> _Instructions for the task_
Every line in the entries where "rows" is found should be copied.

> _Task material_
*-*-*

(** * Notes API: token checks, role gate, rate limiter and listing cache

    A shallow embedding of the request handlers of the notes service
    (data.py, main.py, notes.py, rate_limiter.py, redis_cache.py) and the
    properties of its authentication, authorisation, rate limiting and
    listing cache.

    Handlers are written once, as programs over the commands they send to
    their collaborators (clock, Redis, record store).  One interpreter runs a
    handler to completion on a world; a second one interleaves two handlers
    command by command, which is what two coroutines awaiting the same Redis
    connection can do. *)

From Stdlib Require Import ZArith Lia List Ascii String.
From stdpp Require Import base tactics option list gmap strings pretty.

Local Open Scope Z_scope.

(** ** Python values the handlers format and parse *)

(** [str(n)] for an [int] is stdpp's [pretty]: a minus sign for negatives,
    decimal digits, ["0"] for zero. *)
Definition py_str (n : Z) : string := pretty n.
Arguments py_str : simpl never.

(** [f"{search}"] where [search: str = None]. *)
Definition fmt_search (search : option string) : string :=
  match search with
  | None => "None"
  | Some s => s
  end.

Definition digit_val (c : ascii) : option N :=
  (if Ascii.eqb c "0" then Some 0
   else if Ascii.eqb c "1" then Some 1
   else if Ascii.eqb c "2" then Some 2
   else if Ascii.eqb c "3" then Some 3
   else if Ascii.eqb c "4" then Some 4
   else if Ascii.eqb c "5" then Some 5
   else if Ascii.eqb c "6" then Some 6
   else if Ascii.eqb c "7" then Some 7
   else if Ascii.eqb c "8" then Some 8
   else if Ascii.eqb c "9" then Some 9
   else None)%N.

Fixpoint digits_go (acc : N) (s : string) : option N :=
  match s with
  | EmptyString => Some acc
  | String c s' =>
      match digit_val c with
      | Some d => digits_go (10 * acc + d)%N s'
      | None => None
      end
  end.

(** [int(text)] for the texts the limiter stores: an optional minus sign
    and at least one decimal digit.  [None] stands for [ValueError].
    Python's [int] also accepts a plus sign, surrounding blanks and
    underscores between digits; no handler writes such a text, and here
    they read as [ValueError]. *)
Definition py_int (s : string) : option Z :=
  match s with
  | EmptyString => None
  | String c s' =>
      if Ascii.eqb c "-" then
        match s' with
        | EmptyString => None
        | _ => (fun n => - Z.of_N n) <$> digits_go 0 s'
        end
      else Z.of_N <$> digits_go 0 s
  end.

(** ** Exceptions and responses *)

Inductive exn :=
  | HTTPException (status_code : Z) (detail : string)
                  (headers : list (string * string))
  | JWTError (why : string)
  | RedisError
  | ValueError
  | TypeError
  | OverflowError
  | RecursionError
  | ZeroDivisionError.

#[global] Instance exn_eq_dec : EqDecision exn.
Proof. solve_decision. Defined.

Record Response := { status_code : Z; body : string }.

#[global] Instance Response_eq_dec : EqDecision Response.
Proof. solve_decision. Defined.

(** ** schemas.py *)

Record User := {
  user_id : Z;
  username : string;
  password : string;
  role : string
}.

Record Note := {
  note_id : Z;
  title : string;
  content : string;
  owner_id : Z
}.

Record UserCreate := { uc_username : string; uc_password : string }.
Record NoteCreate := { nc_title : string; nc_content : string }.
Record NoteUpdate := {
  nu_title : option string;
  nu_content : option string
}.

#[global] Instance User_eq_dec : EqDecision User.
Proof. solve_decision. Defined.
#[global] Instance Note_eq_dec : EqDecision Note.
Proof. solve_decision. Defined.

(** ** The Redis store *)

(** A stored text.  [json.dumps] output is kept as the rows it encodes,
    [json.loads] reads them back; every other text is kept as it is. *)
Inductive redis_val :=
  | VText (s : string)
  | VJson (rows : list Note).
Lemma init_packet_resets (p : GameBoyPrinter) (c lo hi : Z) (payload : list Z) :
  parserState p = WAIT_COMMAND ->
  c = 0 \/ c = 1 -> isByte lo -> isByte hi ->
  lo + 256 * hi <= 1000 ->
  Z.of_nat (length payload) = lo + 256 * hi ->
  occursIn abortMarker payload = false ->
  resetState (feed p (packetBytes INIT c lo hi payload)).
Proof.
  intros Hs Hc Hlo Hhi Hmax Hlen Hocc. unfold packetBytes.
  change (INIT :: c :: lo :: hi :: payload)
    with ([INIT; c; lo] ++ hi :: payload).
  rewrite feed_app.
  destruct (feed_init_header p c lo Hs Hc) as (Hs3 & Hc3 & Hd3 & Hl3).
  set (p3 := feed p [INIT; c; lo]) in *.
  assert (Hhi3 : hi <= 3) by (unfold isByte in *; lia).
  assert (Hq4 : isAbortMarker (pushRecent (recentBytes p3) hi) = false).
  { destruct (isAbortMarker _) eqn:Hab; [|reflexivity].
    apply abort_last_byte in Hab. lia. }
  rewrite feed_cons, processFirmwareByte_quiet by exact Hq4.
  rewrite parseByte_len_high by exact Hs3. cbn zeta. fold (withByte p3 hi).
  change (currentLength (withByte p3 hi)) with (currentLength p3).
  rewrite Hl3, js_length_le by assumption.
  replace (lo + 256 * hi >? 1000) with false
    by (symmetry; rewrite Z.gtb_ltb; apply Z.ltb_ge; lia).
  destruct (lo + 256 * hi >? 0) eqn:Hpos.
  - apply Z.gtb_lt in Hpos.
    apply read_payload_init; fields; try assumption; try reflexivity.
    + lia.
    + intros ->. cbn [length] in Hlen. lia.
    + destruct (pushRecent_snoc (recentBytes p3) hi) as [u Hu].
      apply (quiet_clean payload [] _ u hi).
      * exists []. rewrite Hu. reflexivity.
      * cbn. unfold isByte in Hhi. lia.
      * exact Hocc.
  - rewrite Z.gtb_ltb in Hpos. apply Z.ltb_ge in Hpos.
    assert (Hnil : payload = []) by (destruct payload; [reflexivity|cbn [length] in Hlen; lia]).
    subst payload. rewrite feed_nil.
    rewrite processPacket_init by exact Hc3.
    split; reflexivity.
Qed.

(** ** C1: the triggers of a reset *)

(** C1, as stated, fails: outside WAIT_COMMAND the byte FF and the bytes
    of an Init packet are bytes of the packet being read, and a read
    timeout does nothing while the print buffer is empty.  With one Data
    packet received (print buffer 11) and a second one announced with nine
    payload bytes, the parser is in READ_DATA; the byte FF, or the four
    bytes of an empty Init packet, leave it in READ_DATA with the print
    buffer still 11.  In READ_DATA with an empty print buffer, a read
    timeout long after the last data leaves the parser in READ_DATA.  And
    even from WAIT_COMMAND, an Init packet whose payload spells ABORTPRINT
    is cut short by the abort: the rest of its payload is parsed as
    packets, here a Data packet that leaves 11 in the print buffer. *)
Lemma reset_from_any_state_counterexample :
  let p := feed newPrinter
             [0x04; 0x00; 0x01; 0x00; 0x11; 0x04; 0x00; 0x09; 0x00] in
  let p' := receiveChunk 1000 1001 [0x04; 0x00; 0x03; 0x00] newPrinter in
  (parserState p = READ_DATA /\ printData p = [0x11]) /\
  ~ resetState (stateAfter (processFirmwareByte p 0xFF)) /\
  ~ resetState (feed p (packetBytes INIT 0 0 0 [])) /\
  (parserState p' = READ_DATA /\ printData p' = [] /\ lastDataTime p' = 1000) /\
  ~ resetState (readTimeout 100000 p') /\
  ~ resetState
      (feed newPrinter
         (packetBytes INIT 0 0x0F 0x00
            (abortMarker ++ [0x04; 0x00; 0x01; 0x00; 0x11]))).
Proof.
  cbv zeta. unfold resetState.
  split; [split; vm_compute; reflexivity|].
  split; [intros [H _]; vm_compute in H; discriminate H|].
  split; [intros [H _]; vm_compute in H; discriminate H|].
  split; [repeat split; vm_compute; reflexivity|].
  split; [intros [H _]; vm_compute in H; discriminate H|].
  intros [_ H]; vm_compute in H; discriminate H.
Qed.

*-*-*

> _Response to the task_
(** A stored text.  [json.dumps] output is kept as the rows it encodes,
  | VJson (rows : list Note).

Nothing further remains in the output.